::: Entries provided :::
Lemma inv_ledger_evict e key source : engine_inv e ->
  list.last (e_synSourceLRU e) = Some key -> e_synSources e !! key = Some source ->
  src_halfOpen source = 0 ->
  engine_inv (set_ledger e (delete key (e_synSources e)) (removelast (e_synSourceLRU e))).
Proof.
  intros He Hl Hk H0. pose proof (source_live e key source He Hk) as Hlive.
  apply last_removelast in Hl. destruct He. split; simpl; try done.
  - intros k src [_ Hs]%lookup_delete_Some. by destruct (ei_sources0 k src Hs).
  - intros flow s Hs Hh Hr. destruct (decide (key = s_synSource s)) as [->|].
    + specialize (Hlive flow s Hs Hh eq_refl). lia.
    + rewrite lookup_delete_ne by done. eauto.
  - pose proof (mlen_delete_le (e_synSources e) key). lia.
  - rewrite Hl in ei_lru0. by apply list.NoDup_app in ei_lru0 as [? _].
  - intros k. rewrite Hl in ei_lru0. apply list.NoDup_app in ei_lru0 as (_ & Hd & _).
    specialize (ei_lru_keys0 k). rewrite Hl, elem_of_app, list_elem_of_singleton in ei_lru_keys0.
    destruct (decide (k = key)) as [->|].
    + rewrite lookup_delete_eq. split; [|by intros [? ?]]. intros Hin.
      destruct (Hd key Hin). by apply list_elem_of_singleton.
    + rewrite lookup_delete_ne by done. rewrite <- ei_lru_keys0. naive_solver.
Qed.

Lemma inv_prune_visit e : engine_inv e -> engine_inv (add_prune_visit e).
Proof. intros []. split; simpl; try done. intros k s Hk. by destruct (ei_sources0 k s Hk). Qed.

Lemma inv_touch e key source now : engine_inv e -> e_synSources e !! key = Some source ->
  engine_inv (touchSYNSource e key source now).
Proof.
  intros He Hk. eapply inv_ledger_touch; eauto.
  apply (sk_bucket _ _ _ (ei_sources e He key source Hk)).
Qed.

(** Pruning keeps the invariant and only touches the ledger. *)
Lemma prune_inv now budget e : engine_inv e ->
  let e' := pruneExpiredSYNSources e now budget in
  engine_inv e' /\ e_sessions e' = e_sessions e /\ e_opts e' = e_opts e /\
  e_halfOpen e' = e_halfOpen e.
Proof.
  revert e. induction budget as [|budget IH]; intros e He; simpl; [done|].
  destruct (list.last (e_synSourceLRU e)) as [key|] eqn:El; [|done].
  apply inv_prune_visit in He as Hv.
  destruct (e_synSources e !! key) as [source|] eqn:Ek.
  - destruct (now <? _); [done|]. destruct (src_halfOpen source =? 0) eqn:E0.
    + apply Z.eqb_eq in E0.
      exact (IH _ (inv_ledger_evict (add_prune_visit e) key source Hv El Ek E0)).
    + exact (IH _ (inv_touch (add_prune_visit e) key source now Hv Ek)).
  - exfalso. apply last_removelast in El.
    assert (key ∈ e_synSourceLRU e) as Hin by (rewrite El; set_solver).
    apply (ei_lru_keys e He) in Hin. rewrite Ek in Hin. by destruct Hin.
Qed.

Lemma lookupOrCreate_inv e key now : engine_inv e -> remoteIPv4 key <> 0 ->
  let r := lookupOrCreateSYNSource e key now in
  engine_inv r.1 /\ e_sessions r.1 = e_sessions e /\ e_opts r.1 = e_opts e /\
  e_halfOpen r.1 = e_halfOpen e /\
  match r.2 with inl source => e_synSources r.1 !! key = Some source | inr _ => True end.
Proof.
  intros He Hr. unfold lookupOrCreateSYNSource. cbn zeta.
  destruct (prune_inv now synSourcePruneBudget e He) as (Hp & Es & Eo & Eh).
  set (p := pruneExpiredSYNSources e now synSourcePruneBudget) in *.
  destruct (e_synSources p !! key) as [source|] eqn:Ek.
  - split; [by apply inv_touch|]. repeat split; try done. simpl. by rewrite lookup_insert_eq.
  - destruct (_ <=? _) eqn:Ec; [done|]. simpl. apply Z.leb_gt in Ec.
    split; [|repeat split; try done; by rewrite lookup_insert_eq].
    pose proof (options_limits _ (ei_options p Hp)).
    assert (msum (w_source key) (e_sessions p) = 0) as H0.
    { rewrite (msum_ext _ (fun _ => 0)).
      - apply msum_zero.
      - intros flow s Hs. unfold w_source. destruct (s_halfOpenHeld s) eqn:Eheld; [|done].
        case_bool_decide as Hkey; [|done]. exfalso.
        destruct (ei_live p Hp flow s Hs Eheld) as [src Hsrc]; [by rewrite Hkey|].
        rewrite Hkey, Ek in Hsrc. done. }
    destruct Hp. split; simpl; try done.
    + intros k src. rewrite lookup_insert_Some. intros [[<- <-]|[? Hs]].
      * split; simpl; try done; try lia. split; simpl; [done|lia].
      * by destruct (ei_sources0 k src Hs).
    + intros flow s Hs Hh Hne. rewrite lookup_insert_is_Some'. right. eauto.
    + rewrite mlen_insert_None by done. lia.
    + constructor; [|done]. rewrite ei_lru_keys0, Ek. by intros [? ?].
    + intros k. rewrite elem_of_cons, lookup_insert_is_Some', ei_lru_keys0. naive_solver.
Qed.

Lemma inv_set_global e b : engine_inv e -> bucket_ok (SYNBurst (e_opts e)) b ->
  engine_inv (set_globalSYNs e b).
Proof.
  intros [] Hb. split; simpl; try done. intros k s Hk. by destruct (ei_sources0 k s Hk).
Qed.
:::
--- Instructions to follow ---
Every entry must appear again in the answer, exactly as written.

--- Solution ---
Lemma inv_ledger_evict e key source : engine_inv e ->
  list.last (e_synSourceLRU e) = Some key -> e_synSources e !! key = Some source ->
  src_halfOpen source = 0 ->
  engine_inv (set_ledger e (delete key (e_synSources e)) (removelast (e_synSourceLRU e))).
Proof.
  intros He Hl Hk H0. pose proof (source_live e key source He Hk) as Hlive.
  apply last_removelast in Hl. destruct He. split; simpl; try done.
  - intros k src [_ Hs]%lookup_delete_Some. by destruct (ei_sources0 k src Hs).
  - intros flow s Hs Hh Hr. destruct (decide (key = s_synSource s)) as [->|].
    + specialize (Hlive flow s Hs Hh eq_refl). lia.
    + rewrite lookup_delete_ne by done. eauto.
  - pose proof (mlen_delete_le (e_synSources e) key). lia.
  - rewrite Hl in ei_lru0. by apply list.NoDup_app in ei_lru0 as [? _].
  - intros k. rewrite Hl in ei_lru0. apply list.NoDup_app in ei_lru0 as (_ & Hd & _).
    specialize (ei_lru_keys0 k). rewrite Hl, elem_of_app, list_elem_of_singleton in ei_lru_keys0.
    destruct (decide (k = key)) as [->|].
    + rewrite lookup_delete_eq. split; [|by intros [? ?]]. intros Hin.
      destruct (Hd key Hin). by apply list_elem_of_singleton.
    + rewrite lookup_delete_ne by done. rewrite <- ei_lru_keys0. naive_solver.
Qed.

Lemma inv_prune_visit e : engine_inv e -> engine_inv (add_prune_visit e).
Proof. intros []. split; simpl; try done. intros k s Hk. by destruct (ei_sources0 k s Hk). Qed.

Lemma inv_touch e key source now : engine_inv e -> e_synSources e !! key = Some source ->
  engine_inv (touchSYNSource e key source now).
Proof.
  intros He Hk. eapply inv_ledger_touch; eauto.
  apply (sk_bucket _ _ _ (ei_sources e He key source Hk)).
Qed.

(** Pruning keeps the invariant and only touches the ledger. *)
Lemma prune_inv now budget e : engine_inv e ->
  let e' := pruneExpiredSYNSources e now budget in
  engine_inv e' /\ e_sessions e' = e_sessions e /\ e_opts e' = e_opts e /\
  e_halfOpen e' = e_halfOpen e.
Proof.
  revert e. induction budget as [|budget IH]; intros e He; simpl; [done|].
  destruct (list.last (e_synSourceLRU e)) as [key|] eqn:El; [|done].
  apply inv_prune_visit in He as Hv.
  destruct (e_synSources e !! key) as [source|] eqn:Ek.
  - destruct (now <? _); [done|]. destruct (src_halfOpen source =? 0) eqn:E0.
    + apply Z.eqb_eq in E0.
      exact (IH _ (inv_ledger_evict (add_prune_visit e) key source Hv El Ek E0)).
    + exact (IH _ (inv_touch (add_prune_visit e) key source now Hv Ek)).
  - exfalso. apply last_removelast in El.
    assert (key ∈ e_synSourceLRU e) as Hin by (rewrite El; set_solver).
    apply (ei_lru_keys e He) in Hin. rewrite Ek in Hin. by destruct Hin.
Qed.

Lemma lookupOrCreate_inv e key now : engine_inv e -> remoteIPv4 key <> 0 ->
  let r := lookupOrCreateSYNSource e key now in
  engine_inv r.1 /\ e_sessions r.1 = e_sessions e /\ e_opts r.1 = e_opts e /\
  e_halfOpen r.1 = e_halfOpen e /\
  match r.2 with inl source => e_synSources r.1 !! key = Some source | inr _ => True end.
Proof.
  intros He Hr. unfold lookupOrCreateSYNSource. cbn zeta.
  destruct (prune_inv now synSourcePruneBudget e He) as (Hp & Es & Eo & Eh).
  set (p := pruneExpiredSYNSources e now synSourcePruneBudget) in *.
  destruct (e_synSources p !! key) as [source|] eqn:Ek.
  - split; [by apply inv_touch|]. repeat split; try done. simpl. by rewrite lookup_insert_eq.
  - destruct (_ <=? _) eqn:Ec; [done|]. simpl. apply Z.leb_gt in Ec.
    split; [|repeat split; try done; by rewrite lookup_insert_eq].
    pose proof (options_limits _ (ei_options p Hp)).
    assert (msum (w_source key) (e_sessions p) = 0) as H0.
    { rewrite (msum_ext _ (fun _ => 0)).
      - apply msum_zero.
      - intros flow s Hs. unfold w_source. destruct (s_halfOpenHeld s) eqn:Eheld; [|done].
        case_bool_decide as Hkey; [|done]. exfalso.
        destruct (ei_live p Hp flow s Hs Eheld) as [src Hsrc]; [by rewrite Hkey|].
        rewrite Hkey, Ek in Hsrc. done. }
    destruct Hp. split; simpl; try done.
    + intros k src. rewrite lookup_insert_Some. intros [[<- <-]|[? Hs]].
      * split; simpl; try done; try lia. split; simpl; [done|lia].
      * by destruct (ei_sources0 k src Hs).
    + intros flow s Hs Hh Hne. rewrite lookup_insert_is_Some'. right. eauto.
    + rewrite mlen_insert_None by done. lia.
    + constructor; [|done]. rewrite ei_lru_keys0, Ek. by intros [? ?].
    + intros k. rewrite elem_of_cons, lookup_insert_is_Some', ei_lru_keys0. naive_solver.
Qed.

Lemma inv_set_global e b : engine_inv e -> bucket_ok (SYNBurst (e_opts e)) b ->
  engine_inv (set_globalSYNs e b).
Proof.
  intros [] Hb. split; simpl; try done. intros k s Hk. by destruct (ei_sources0 k s Hk).
Qed.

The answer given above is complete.